YOUR TASK: As soon as the line containing "intros Hf Hk buf" appears in the material below, start returning lines exactly, and end with the line containing "intros buf pos Hle. unfold Writer.uint8.".

☆ ☆ ☆ ☆

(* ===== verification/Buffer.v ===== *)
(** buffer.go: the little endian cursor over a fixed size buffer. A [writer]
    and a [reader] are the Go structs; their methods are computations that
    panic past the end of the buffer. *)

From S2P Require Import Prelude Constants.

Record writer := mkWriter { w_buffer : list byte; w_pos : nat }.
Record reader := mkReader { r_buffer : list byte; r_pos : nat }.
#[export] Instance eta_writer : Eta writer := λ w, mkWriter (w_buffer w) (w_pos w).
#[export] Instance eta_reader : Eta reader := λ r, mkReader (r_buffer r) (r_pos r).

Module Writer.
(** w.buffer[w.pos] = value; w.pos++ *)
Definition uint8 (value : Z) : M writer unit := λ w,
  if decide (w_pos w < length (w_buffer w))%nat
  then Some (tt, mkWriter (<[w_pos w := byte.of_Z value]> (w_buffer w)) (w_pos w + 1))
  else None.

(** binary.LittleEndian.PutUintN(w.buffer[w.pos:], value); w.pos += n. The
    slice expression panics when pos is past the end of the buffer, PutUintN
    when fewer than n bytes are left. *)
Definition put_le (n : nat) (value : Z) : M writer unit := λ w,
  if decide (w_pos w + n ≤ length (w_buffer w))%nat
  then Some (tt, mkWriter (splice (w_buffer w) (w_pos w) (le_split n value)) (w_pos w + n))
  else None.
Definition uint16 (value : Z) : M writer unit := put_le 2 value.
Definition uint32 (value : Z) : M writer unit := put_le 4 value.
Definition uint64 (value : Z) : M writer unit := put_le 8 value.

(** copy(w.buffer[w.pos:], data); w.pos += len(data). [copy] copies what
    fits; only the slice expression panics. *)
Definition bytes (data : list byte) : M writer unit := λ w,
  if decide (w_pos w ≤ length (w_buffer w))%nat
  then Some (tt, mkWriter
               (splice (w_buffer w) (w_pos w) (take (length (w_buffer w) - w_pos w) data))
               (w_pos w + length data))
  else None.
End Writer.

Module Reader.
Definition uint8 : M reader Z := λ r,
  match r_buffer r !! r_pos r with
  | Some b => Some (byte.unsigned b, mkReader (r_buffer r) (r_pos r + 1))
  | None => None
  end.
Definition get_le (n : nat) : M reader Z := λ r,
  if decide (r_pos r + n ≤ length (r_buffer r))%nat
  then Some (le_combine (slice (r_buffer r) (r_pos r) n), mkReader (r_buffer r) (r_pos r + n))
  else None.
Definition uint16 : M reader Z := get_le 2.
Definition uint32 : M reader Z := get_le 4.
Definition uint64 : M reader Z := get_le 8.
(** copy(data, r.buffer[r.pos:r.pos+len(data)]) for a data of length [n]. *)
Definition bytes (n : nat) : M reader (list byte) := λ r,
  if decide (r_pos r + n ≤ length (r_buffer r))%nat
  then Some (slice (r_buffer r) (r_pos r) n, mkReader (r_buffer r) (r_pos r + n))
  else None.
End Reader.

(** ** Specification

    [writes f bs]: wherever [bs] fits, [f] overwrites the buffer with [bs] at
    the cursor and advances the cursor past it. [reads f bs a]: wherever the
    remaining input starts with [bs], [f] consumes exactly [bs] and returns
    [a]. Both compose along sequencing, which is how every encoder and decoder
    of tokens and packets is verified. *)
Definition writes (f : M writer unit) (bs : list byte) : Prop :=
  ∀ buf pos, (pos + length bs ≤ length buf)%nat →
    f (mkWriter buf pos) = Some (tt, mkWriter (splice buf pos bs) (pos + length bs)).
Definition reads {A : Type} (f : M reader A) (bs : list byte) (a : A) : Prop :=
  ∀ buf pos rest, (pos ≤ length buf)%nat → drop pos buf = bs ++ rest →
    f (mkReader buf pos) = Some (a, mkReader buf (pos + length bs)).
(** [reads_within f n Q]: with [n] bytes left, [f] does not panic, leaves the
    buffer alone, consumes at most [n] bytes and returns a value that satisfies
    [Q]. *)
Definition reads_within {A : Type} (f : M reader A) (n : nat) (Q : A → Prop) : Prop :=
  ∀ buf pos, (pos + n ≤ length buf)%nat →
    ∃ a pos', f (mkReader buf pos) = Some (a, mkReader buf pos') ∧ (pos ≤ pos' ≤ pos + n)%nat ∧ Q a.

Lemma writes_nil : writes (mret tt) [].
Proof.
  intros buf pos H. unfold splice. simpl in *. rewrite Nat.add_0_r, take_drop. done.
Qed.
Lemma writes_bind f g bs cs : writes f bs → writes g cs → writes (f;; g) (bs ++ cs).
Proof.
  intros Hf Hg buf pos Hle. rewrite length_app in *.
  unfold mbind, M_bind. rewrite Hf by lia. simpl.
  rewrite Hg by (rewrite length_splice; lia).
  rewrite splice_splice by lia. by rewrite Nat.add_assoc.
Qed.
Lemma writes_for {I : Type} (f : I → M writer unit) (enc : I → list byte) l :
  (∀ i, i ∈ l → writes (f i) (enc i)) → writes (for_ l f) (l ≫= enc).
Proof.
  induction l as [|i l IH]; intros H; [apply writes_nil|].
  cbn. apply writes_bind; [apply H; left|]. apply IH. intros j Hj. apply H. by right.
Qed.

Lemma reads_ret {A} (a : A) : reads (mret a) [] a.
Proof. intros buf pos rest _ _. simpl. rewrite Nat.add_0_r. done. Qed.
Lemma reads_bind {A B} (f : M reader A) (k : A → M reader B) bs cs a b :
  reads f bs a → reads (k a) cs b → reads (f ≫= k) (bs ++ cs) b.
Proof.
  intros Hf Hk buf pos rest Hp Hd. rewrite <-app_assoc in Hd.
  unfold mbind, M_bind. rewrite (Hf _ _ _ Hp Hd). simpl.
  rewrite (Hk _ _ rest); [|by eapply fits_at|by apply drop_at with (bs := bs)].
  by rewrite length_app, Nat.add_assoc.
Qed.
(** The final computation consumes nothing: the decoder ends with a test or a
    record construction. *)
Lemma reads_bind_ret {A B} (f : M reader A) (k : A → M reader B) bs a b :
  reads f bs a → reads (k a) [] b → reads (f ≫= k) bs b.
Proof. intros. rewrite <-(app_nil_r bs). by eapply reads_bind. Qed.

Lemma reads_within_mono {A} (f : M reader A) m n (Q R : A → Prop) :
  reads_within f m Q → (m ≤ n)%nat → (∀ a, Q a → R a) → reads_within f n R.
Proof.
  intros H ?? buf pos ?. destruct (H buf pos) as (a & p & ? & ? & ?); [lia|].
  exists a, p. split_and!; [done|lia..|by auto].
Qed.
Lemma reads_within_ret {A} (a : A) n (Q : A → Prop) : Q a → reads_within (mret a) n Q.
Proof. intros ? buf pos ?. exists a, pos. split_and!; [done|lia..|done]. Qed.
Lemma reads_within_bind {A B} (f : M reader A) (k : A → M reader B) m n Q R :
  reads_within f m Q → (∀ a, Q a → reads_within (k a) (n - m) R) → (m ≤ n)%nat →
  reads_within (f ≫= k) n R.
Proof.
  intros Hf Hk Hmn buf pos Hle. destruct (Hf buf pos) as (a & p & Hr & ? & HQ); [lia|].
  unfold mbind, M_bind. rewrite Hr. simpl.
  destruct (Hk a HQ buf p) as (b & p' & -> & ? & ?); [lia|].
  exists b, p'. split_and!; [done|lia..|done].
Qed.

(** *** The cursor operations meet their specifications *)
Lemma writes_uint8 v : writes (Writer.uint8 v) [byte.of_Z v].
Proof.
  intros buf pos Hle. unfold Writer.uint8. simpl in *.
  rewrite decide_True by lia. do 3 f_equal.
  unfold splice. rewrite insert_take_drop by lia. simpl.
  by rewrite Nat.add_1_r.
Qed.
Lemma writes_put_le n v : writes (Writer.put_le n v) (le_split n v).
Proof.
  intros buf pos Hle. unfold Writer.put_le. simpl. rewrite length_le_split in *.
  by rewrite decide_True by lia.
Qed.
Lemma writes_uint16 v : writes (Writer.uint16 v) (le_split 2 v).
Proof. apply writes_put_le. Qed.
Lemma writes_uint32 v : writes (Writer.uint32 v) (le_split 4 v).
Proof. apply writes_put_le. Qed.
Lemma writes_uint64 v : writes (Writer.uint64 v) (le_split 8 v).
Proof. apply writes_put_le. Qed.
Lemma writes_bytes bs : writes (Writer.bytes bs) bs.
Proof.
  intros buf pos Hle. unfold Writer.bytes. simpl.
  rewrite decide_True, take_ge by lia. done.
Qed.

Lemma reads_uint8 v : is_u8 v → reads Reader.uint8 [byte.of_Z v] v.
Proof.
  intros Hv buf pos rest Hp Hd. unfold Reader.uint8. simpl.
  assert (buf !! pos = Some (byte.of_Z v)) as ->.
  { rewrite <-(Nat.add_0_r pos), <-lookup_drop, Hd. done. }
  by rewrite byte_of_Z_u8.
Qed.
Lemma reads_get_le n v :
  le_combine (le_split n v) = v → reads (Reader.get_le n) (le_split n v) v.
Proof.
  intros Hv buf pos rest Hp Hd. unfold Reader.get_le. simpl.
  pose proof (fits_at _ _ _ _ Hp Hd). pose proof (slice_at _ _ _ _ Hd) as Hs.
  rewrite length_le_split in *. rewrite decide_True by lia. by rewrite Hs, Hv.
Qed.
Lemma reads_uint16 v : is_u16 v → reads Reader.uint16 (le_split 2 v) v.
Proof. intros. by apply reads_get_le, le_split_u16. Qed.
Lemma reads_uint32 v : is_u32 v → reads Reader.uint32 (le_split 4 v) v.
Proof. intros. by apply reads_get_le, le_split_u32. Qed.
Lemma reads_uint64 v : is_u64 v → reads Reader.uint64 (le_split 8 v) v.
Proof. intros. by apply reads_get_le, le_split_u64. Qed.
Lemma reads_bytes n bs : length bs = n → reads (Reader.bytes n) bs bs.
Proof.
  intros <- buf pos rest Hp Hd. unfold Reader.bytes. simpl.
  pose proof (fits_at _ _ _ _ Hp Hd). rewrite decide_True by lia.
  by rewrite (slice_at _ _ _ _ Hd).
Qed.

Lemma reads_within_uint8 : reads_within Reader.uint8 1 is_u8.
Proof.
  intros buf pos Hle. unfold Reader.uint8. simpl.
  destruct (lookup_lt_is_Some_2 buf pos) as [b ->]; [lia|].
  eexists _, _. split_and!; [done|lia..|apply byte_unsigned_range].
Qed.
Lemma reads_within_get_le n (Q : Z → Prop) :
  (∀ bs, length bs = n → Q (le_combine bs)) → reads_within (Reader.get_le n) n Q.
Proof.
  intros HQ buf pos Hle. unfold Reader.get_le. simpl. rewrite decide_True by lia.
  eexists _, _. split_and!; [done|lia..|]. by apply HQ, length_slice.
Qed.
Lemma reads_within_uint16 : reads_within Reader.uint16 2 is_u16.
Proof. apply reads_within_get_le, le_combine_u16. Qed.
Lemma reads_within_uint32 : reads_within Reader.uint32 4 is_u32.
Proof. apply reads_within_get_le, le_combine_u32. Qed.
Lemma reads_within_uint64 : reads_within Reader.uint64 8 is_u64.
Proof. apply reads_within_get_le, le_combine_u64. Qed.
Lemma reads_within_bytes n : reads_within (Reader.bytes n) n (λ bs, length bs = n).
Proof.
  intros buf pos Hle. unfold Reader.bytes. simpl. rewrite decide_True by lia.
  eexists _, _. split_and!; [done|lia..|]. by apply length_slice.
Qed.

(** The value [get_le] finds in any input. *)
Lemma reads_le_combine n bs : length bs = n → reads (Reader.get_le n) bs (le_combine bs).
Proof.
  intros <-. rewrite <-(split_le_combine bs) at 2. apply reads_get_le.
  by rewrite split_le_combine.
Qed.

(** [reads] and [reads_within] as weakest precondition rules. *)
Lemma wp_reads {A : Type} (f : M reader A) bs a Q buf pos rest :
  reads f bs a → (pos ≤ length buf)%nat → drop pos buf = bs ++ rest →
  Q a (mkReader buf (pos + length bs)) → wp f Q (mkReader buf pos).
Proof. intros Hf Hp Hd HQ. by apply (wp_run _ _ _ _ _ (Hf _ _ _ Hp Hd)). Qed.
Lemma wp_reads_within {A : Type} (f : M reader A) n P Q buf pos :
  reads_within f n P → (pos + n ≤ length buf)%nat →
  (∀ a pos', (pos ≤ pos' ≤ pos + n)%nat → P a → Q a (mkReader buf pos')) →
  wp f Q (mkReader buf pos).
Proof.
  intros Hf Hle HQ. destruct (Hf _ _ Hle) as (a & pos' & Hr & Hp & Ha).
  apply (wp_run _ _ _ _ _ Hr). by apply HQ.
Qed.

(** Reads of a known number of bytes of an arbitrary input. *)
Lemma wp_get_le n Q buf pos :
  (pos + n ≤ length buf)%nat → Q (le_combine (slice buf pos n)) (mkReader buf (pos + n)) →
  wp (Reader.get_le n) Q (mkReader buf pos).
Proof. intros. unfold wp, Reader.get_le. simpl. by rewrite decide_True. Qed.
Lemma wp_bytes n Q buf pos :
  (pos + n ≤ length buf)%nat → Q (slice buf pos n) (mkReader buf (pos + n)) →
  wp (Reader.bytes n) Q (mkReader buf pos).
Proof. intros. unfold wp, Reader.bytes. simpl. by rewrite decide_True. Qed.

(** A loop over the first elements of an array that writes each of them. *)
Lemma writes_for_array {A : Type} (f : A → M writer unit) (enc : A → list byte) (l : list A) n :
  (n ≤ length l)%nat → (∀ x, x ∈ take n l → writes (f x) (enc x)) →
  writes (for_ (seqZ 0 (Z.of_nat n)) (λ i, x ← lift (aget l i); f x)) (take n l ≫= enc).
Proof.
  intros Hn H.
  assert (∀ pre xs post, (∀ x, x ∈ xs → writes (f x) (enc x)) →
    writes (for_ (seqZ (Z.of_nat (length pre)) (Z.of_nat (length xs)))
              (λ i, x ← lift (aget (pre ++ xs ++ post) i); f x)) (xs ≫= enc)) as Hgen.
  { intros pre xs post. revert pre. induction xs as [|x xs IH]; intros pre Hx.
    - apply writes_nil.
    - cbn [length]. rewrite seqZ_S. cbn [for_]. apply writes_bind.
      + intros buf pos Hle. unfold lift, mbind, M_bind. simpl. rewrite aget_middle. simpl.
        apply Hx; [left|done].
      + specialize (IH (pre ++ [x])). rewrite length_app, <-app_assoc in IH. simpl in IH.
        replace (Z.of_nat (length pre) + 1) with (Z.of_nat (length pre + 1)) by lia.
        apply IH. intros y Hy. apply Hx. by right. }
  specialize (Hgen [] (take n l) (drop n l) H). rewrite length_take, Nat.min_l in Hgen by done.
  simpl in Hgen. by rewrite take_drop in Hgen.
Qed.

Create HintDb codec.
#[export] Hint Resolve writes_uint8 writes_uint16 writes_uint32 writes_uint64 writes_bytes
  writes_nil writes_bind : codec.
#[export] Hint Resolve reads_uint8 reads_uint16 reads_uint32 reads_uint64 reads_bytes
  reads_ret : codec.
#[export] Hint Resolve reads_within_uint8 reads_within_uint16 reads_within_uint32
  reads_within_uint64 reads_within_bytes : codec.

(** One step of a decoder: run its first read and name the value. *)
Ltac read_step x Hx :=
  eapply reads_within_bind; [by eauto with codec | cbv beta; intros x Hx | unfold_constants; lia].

☆ ☆ ☆ ☆

YOUR SOLUTION:
  intros Hf Hk buf pos rest Hp Hd. rewrite <-app_assoc in Hd.
  unfold mbind, M_bind. rewrite (Hf _ _ _ Hp Hd). simpl.
  rewrite (Hk _ _ rest); [|by eapply fits_at|by apply drop_at with (bs := bs)].
  by rewrite length_app, Nat.add_assoc.
Qed.
(** The final computation consumes nothing: the decoder ends with a test or a
    record construction. *)
Lemma reads_bind_ret {A B} (f : M reader A) (k : A → M reader B) bs a b :
  reads f bs a → reads (k a) [] b → reads (f ≫= k) bs b.
Proof. intros. rewrite <-(app_nil_r bs). by eapply reads_bind. Qed.

Lemma reads_within_mono {A} (f : M reader A) m n (Q R : A → Prop) :
  reads_within f m Q → (m ≤ n)%nat → (∀ a, Q a → R a) → reads_within f n R.
Proof.
  intros H ?? buf pos ?. destruct (H buf pos) as (a & p & ? & ? & ?); [lia|].
  exists a, p. split_and!; [done|lia..|by auto].
Qed.
Lemma reads_within_ret {A} (a : A) n (Q : A → Prop) : Q a → reads_within (mret a) n Q.
Proof. intros ? buf pos ?. exists a, pos. split_and!; [done|lia..|done]. Qed.
Lemma reads_within_bind {A B} (f : M reader A) (k : A → M reader B) m n Q R :
  reads_within f m Q → (∀ a, Q a → reads_within (k a) (n - m) R) → (m ≤ n)%nat →
  reads_within (f ≫= k) n R.
Proof.
  intros Hf Hk Hmn buf pos Hle. destruct (Hf buf pos) as (a & p & Hr & ? & HQ); [lia|].
  unfold mbind, M_bind. rewrite Hr. simpl.
  destruct (Hk a HQ buf p) as (b & p' & -> & ? & ?); [lia|].
  exists b, p'. split_and!; [done|lia..|done].
Qed.

(** *** The cursor operations meet their specifications *)
Lemma writes_uint8 v : writes (Writer.uint8 v) [byte.of_Z v].
Proof.
  intros buf pos Hle. unfold Writer.uint8. simpl in *.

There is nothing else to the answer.